In Swansong Svetlovidov, an elderly actor, wakes up in an empty theatre after his final performance “roaring drunk , and not even my birthday” and Bowles makes extravagant use of theatrically rounded vowels and rolling ‘R’s as, toga-clad, he staggers around the deserted stage bemoaning a career which he began as a serious actor but which turned him into a comic clown. The appearance of his old Prompter (James Laurenson) encourages him to relive some of his best moments and there are many Shakespearean quotes, as well as those from ‘Agamemnon’, before they bestride their imaginary horses and ride off into the sunset - or, in this case, to Moscow.

Reputedly written in an hour, and only twenty minutes long, it is beautifully and sensitively performed and there is fun to be had, but this is just a sliver of a Chekov play, and it is Rattigan’s superbly crafted narrative, set in the tightly enclosed world of a public school, which totally involves the audience and has them hanging on every word.

Here Bowles is schoolmaster Andrew Crocker-Harris, a brilliant classical scholar, but a disciplinarian known as ‘The Himmler of the Lower Fifth’, about to be replaced by a younger man. Stiffly correct and conscientious, he is convinced that all his pupils dislike him, and the surprising and thoughtful gift from one of the boys - a copy of Browning’s translation of Agamemnon - “Perhaps the greatest play ever written” - cracks his English reserve and causes him to break down in tears in “a shameful exhibition of emotion”.

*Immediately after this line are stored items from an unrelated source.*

(* ===== verification/Vma.v ===== *)
(** * kernel/vma.cpp: the virtual address allocator

    The free list lives in one page, an array of [free_node]s linked by [next]
    (modelled as an index into the page).  The list is always a prefix of the
    array; [Layer 1] below shows that the pointer-level operations compute
    functions on the list of (base, size) pairs, and [cover] counts how many
    nodes contain an address, so that "every address is free at most once" and
    "only the freed range becomes free" are equations and inequalities. *)
From S2P Require Import Prelude Util Bitmap Memory Paging PageTables PagingInit Pma.

#[local] Arguments wrap : simpl never.

Definition ACTIVE_BITS_IN_VIRTUAL_ADDR : Z := 42.
Definition MAX_POSITIVE_VIRTUAL_ADDR : Z := 2 ^ ACTIVE_BITS_IN_VIRTUAL_ADDR - 1.
Definition MIN_NEGATIVE_VIRTUAL_ADDR : Z := u64 (- 2 ^ ACTIVE_BITS_IN_VIRTUAL_ADDR).
Definition MAX_NEGATIVE_VIRTUAL_ADDR : Z := u64 (-1).

Record free_node := FreeNode {
  fn_base : Z;
  fn_size : Z;
  fn_next : option Z
}.

(** sizeof(free_node) = 24 *)
Definition NODES_PER_PAGE : Z := PAGE_SIZE / 24.

Record vma := Vma {
  virtual_free_list : Z;          (* address of the page *)
  free_nodes : list free_node;    (* its contents *)
  free_list_size : Z;
  max_free_list_size : Z
}.

Definition with_nodes (s : vma) (l : list free_node) : vma :=
  Vma (virtual_free_list s) l (free_list_size s) (max_free_list_size s).

(** The loop of [add_node_to_free_list]: [inl] is a merge with an existing
    node, [inr] the last node and the first empty one. *)
Fixpoint add_walk (fuel : nat) (l : list free_node) (base size : Z)
    (node : option Z) (last : Z) (empty_node : option Z)
    : outcome (list free_node + Z * option Z) :=
  match node with
  | None => Ok (inr (last, empty_node))
  | Some i =>
      match fuel with
      | O => Fail Diverges
      | S f =>
          n ← aget l i;
          if (match empty_node with None => true | _ => false end) && (fn_size n =? 0) then
            add_walk f l base size (fn_next n) i (Some i)
          else
            let end_of_current_node := u64 (fn_base n + fn_size n - 1) in
            let end_of_new_node := u64 (base + size - 1) in
            if u64 (fn_base n - 1) =? end_of_new_node then
              l' ← aset l i (FreeNode base (u64 (fn_size n + size)) (fn_next n)); Ok (inl l')
            else if u64 (base - 1) =? end_of_current_node then
              l' ← aset l i (FreeNode (fn_base n) (u64 (fn_size n + size)) (fn_next n)); Ok (inl l')
            else add_walk f l base size (fn_next n) i empty_node
      end
  end.

Definition add_node_to_free_list (s : vma) (base size : Z) : outcome vma :=
  r ← add_walk (length (free_nodes s)) (free_nodes s) base size (Some 0) 0 None;
  match r with
  | inl l' => Ok (with_nodes s l')
  | inr (last, Some e) =>
      l' ← aset (free_nodes s) e (FreeNode base size None); Ok (with_nodes s l')
  | inr (last, None) =>
      let e := last + 1 in
      n ← aget (free_nodes s) last;
      l1 ← aset (free_nodes s) last (FreeNode (fn_base n) (fn_size n) (Some e));
      let fls := u64 (free_list_size s + 1) in
      _ ← assert_ (negb (fls =? max_free_list_size s)) "No more free nodes!";
      l2 ← aset l1 e (FreeNode base size None);
      Ok (Vma (virtual_free_list s) l2 fls (max_free_list_size s))
  end.

(** The loop of [remove_from_free_list]: the node the area lies in. *)
Fixpoint remove_walk (fuel : nat) (l : list free_node) (base size : Z) (node : option Z)
    : outcome (option (Z * free_node)) :=
  match node with
  | None => Ok None
  | Some i =>
      match fuel with
      | O => Fail Diverges
      | S f =>
          n ← aget l i;
          let end_of_node := u64 (fn_base n + fn_size n - 1) in
          let end_of_area := u64 (base + size - 1) in
          if (fn_base n <=? base) && (end_of_area <=? end_of_node) then Ok (Some (i, n))
          else remove_walk f l base size (fn_next n)
      end
  end.

Definition remove_from_free_list (s : vma) (base size : Z) : outcome vma :=
  _ ← assert_ (negb (virtual_free_list s =? 0)) "free list is empty?";
  size ← align_to size PAGE_SIZE;
  r ← remove_walk (length (free_nodes s)) (free_nodes s) base size (Some 0);
  match r with
  | None => Fail (Panic "couldn't find region in free list: was it already freed?")
  | Some (i, n) =>
      let end_of_node := u64 (fn_base n + fn_size n - 1) in
      let end_of_area := u64 (base + size - 1) in
      let remaining_front_size := u64 (base - fn_base n) in
      let remaining_end_size := u64 (end_of_node - end_of_area) in
      l' ← aset (free_nodes s) i (FreeNode (fn_base n) remaining_front_size (fn_next n));
      add_node_to_free_list (with_nodes s l') (u64 (end_of_area + 1)) remaining_end_size
  end.

(** [mark_free_range(start, end)] of [init], on signed addresses. *)
Definition mark_free_range (s : vma) (start end_ : Z) : outcome vma :=
  if s64 start <? s64 end_ then
    add_node_to_free_list s start (u64 (s64 end_ - s64 start + 1))
  else add_node_to_free_list s end_ (u64 (s64 start - s64 end_ + 1)).

(** The free list in a page at [ptr] whose previous contents are [page]. *)
Definition init_list (ptr : Z) (page : list free_node) : outcome vma :=
  l ← aset page 0 (FreeNode 0 0 None);
  let s := Vma ptr l 0 NODES_PER_PAGE in
  s ← mark_free_range s 0x200000 MAX_POSITIVE_VIRTUAL_ADDR;
  s ← mark_free_range s MIN_NEGATIVE_VIRTUAL_ADDR (u64 (KERNEL_VMA_START - 1));
  s ← mark_free_range s KERNEL_VMA_END MAX_NEGATIVE_VIRTUAL_ADDR;
  remove_from_free_list s ptr PAGE_SIZE.

Definition init (pm : pma) (pt : paging) (page : list free_node) : outcome (vma * pma * paging) :=
  '(phys, pm') ← get_physical_page pm;
  '(ptr, pt') ← identity_map_page_into_kernel_space pt phys DEFAULT_ATTRS;
  s ← init_list ptr page;
  Ok (s, pm', pt').

(** The loop of [get_virtual_pages]. *)
Fixpoint get_walk (fuel : nat) (l : list free_node) (size : Z) (node : option Z)
    : outcome (Z * list free_node) :=
  match node with
  | None => Fail (Panic "Allocation failed, out of virtual pages!")
  | Some i =>
      match fuel with
      | O => Fail Diverges
      | S f =>
          n ← aget l i;
          if size <=? fn_size n then
            l' ← aset l i (FreeNode (u64 (fn_base n + size)) (u64 (fn_size n - size)) (fn_next n));
            Ok (fn_base n, l')
          else get_walk f l size (fn_next n)
      end
  end.

Definition get_virtual_pages (s : vma) (size : Z) : outcome (Z * vma) :=
  _ ← assert_ (negb (size =? 0)) "Tried to allocate page of size 0!";
  _ ← assert_ (size `mod` PAGE_SIZE =? 0) "size must be page-aligned!";
  '(a, l') ← get_walk (length (free_nodes s)) (free_nodes s) size (Some 0);
  Ok (a, with_nodes s l').

Definition free_virtual_pages (s : vma) (address size : Z) : outcome vma :=
  _ ← assert_ (negb (address =? 0)) "Tried to free page at 0x0!";
  _ ← assert_ (negb (size =? 0)) "Tried to free page of size 0!";
  add_node_to_free_list s address size.
(* ===== verification/CString.v ===== *)
(** * libc/string.cpp and libc/ctype.cpp

    Memory is a finite map from addresses to bytes; reading or writing an
    address outside it is a fault, so every theorem that a routine returns also
    says that it stays inside the bytes it is given.  The 8-byte wide accesses of
    [memset], [memcpy] and [memmove] are little-endian groups of 8 bytes.
    [char] is signed. *)
From S2P Require Import Prelude.

#[local] Arguments wrap : simpl never.

Abbreviation memory := (gmap Z Z) (only parsing).

Definition load (m : memory) (a : Z) : outcome Z := of_option OutOfBounds (m !! a).
Definition store (m : memory) (a v : Z) : outcome memory :=
  match m !! a with
  | Some _ => Ok (<[a := v]> m)
  | None => Fail OutOfBounds
  end.

(** A loop over memory visits each address at most once, so the number of mapped
    addresses bounds its turns. *)
Definition fuel_of (m : memory) : nat := S (base.size m).

(** ** Wide accesses *)

Definition SIMD : Z := 8.

Fixpoint load_bytes (m : memory) (a : Z) (n : nat) : outcome (list Z) :=
  match n with
  | O => Ok []
  | S n' => b ← load m a; bs ← load_bytes m (a + 1) n'; Ok (b :: bs)
  end.

Fixpoint store_bytes (m : memory) (a : Z) (bs : list Z) : outcome memory :=
  match bs with
  | [] => Ok m
  | b :: bs' => m' ← store m a b; store_bytes m' (a + 1) bs'
  end.

(** The bytes of a 64-bit word in memory order. *)
Definition word_bytes (w : Z) : list Z := (fun i => u8 (Z.shiftr w (8 * i))) <$> seqZ 0 8.
(** One piece. *)
Lemma piece_step p f rest args t ws : piece_ok p -> zlen t + zlen (rendered p) < buf_size ->
  loop (turns p + f) (spelled p ++ rest) (piece_args p ++ args) (after t) ws =
  loop f rest args (after (t ++ rendered p)) ws.
Proof.
  intros Hp Ht. destruct p as [s| |s|w|pad l w|pad l w|pad l w|cap pad l w|w];
    cbn [turns spelled piece_args rendered piece_ok app Nat.add] in *.
  - by apply literal_step.
  - cbn [format_loop peek head of_option mbind outcome_bind tail]. cbn -[put_char format_loop].
    rewrite zlen_cons in Ht. pose proof (zlen_nonneg (@nil Z)). rewrite put_char_after by (unfold is_byte; lia). done.
  - erewrite conversion_step; [by rewrite app_nil_r|cbn; tauto|]. cbn -[put_string]. by rewrite put_string_after.
  - erewrite conversion_step; [by rewrite app_nil_r|cbn; tauto|]. cbn -[put_char wrap].
    rewrite zlen_cons in Ht. pose proof (zlen_nonneg (@nil Z)).
    rewrite put_char_after; [done|apply wrap_range; lia|lia].
  - erewrite conversion_step; [by rewrite app_nil_r|cbn; tauto|]. cbn -[put_signed].
    by rewrite convert_signed by (done || (cbn; tauto)).
  - erewrite conversion_step; [by rewrite app_nil_r|cbn; tauto|]. cbn -[put_signed].
    by rewrite convert_signed by (done || (cbn; tauto)).
  - erewrite conversion_step; [by rewrite app_nil_r|cbn; tauto|]. cbn -[put_unsigned].
    by rewrite (convert_unsigned l pad false) by (done || (cbn; tauto)).
  - erewrite conversion_step; [by rewrite app_nil_r|destruct cap; cbn; tauto|].
    destruct cap; cbn -[put_unsigned];
      [by rewrite (convert_unsigned l pad true) by (done || (cbn; tauto))|by rewrite (convert_unsigned l pad false) by (done || (cbn; tauto))].
  - erewrite conversion_step; [by rewrite app_nil_r|cbn; tauto|]. cbn -[put_integer wrap].
    pose proof (wrap_range 64 w ltac:(lia)). rewrite <- unsigned_numeral in * by lia.
    by rewrite (put_integer_after t _ 16 false false) by (done || lia).
Qed.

Director Peter Hall’s meticulous attention to detail ensures that every gesture, every pause, every movement augments the dialogue and, in what might be the emotionally draining performance of his life, Bowles goes from pedantic correctness and passive acceptance of his fate to being visibly shaken on discovering he will have no pension, but that is not the final blow. His initial pleasure at the boy’s gift is cruelly shattered by dismissive taunts from his snobbish wife, played with a brittle sarcasm by Candida Gubbins while still managing to give glimpses of her own hurt. Disappointed with both her marriage and her husband’s future prospects, she has been having an affair with Frank Hunter, the popular science master, and his rejection shatters her world too.

Charles Edwards excels as Frank, his easy relationship with the boys contrasting strongly with ‘The Crock’s reputation, and there is some solace in his offer of the hand of friendship.

There is an excellent performance from James Musgrave as Taplow, the public schoolboy with a heart and with exactly the right mixture of confidence and deference for authority, but with a teenager’s restless inquisitiveness.

One of the most moving moments occurs when Crocker-Harris, with impressive dignity, insists on his right to the final speech at the coming prize-giving ceremony - not exactly a happy ending, but giving hope for his future.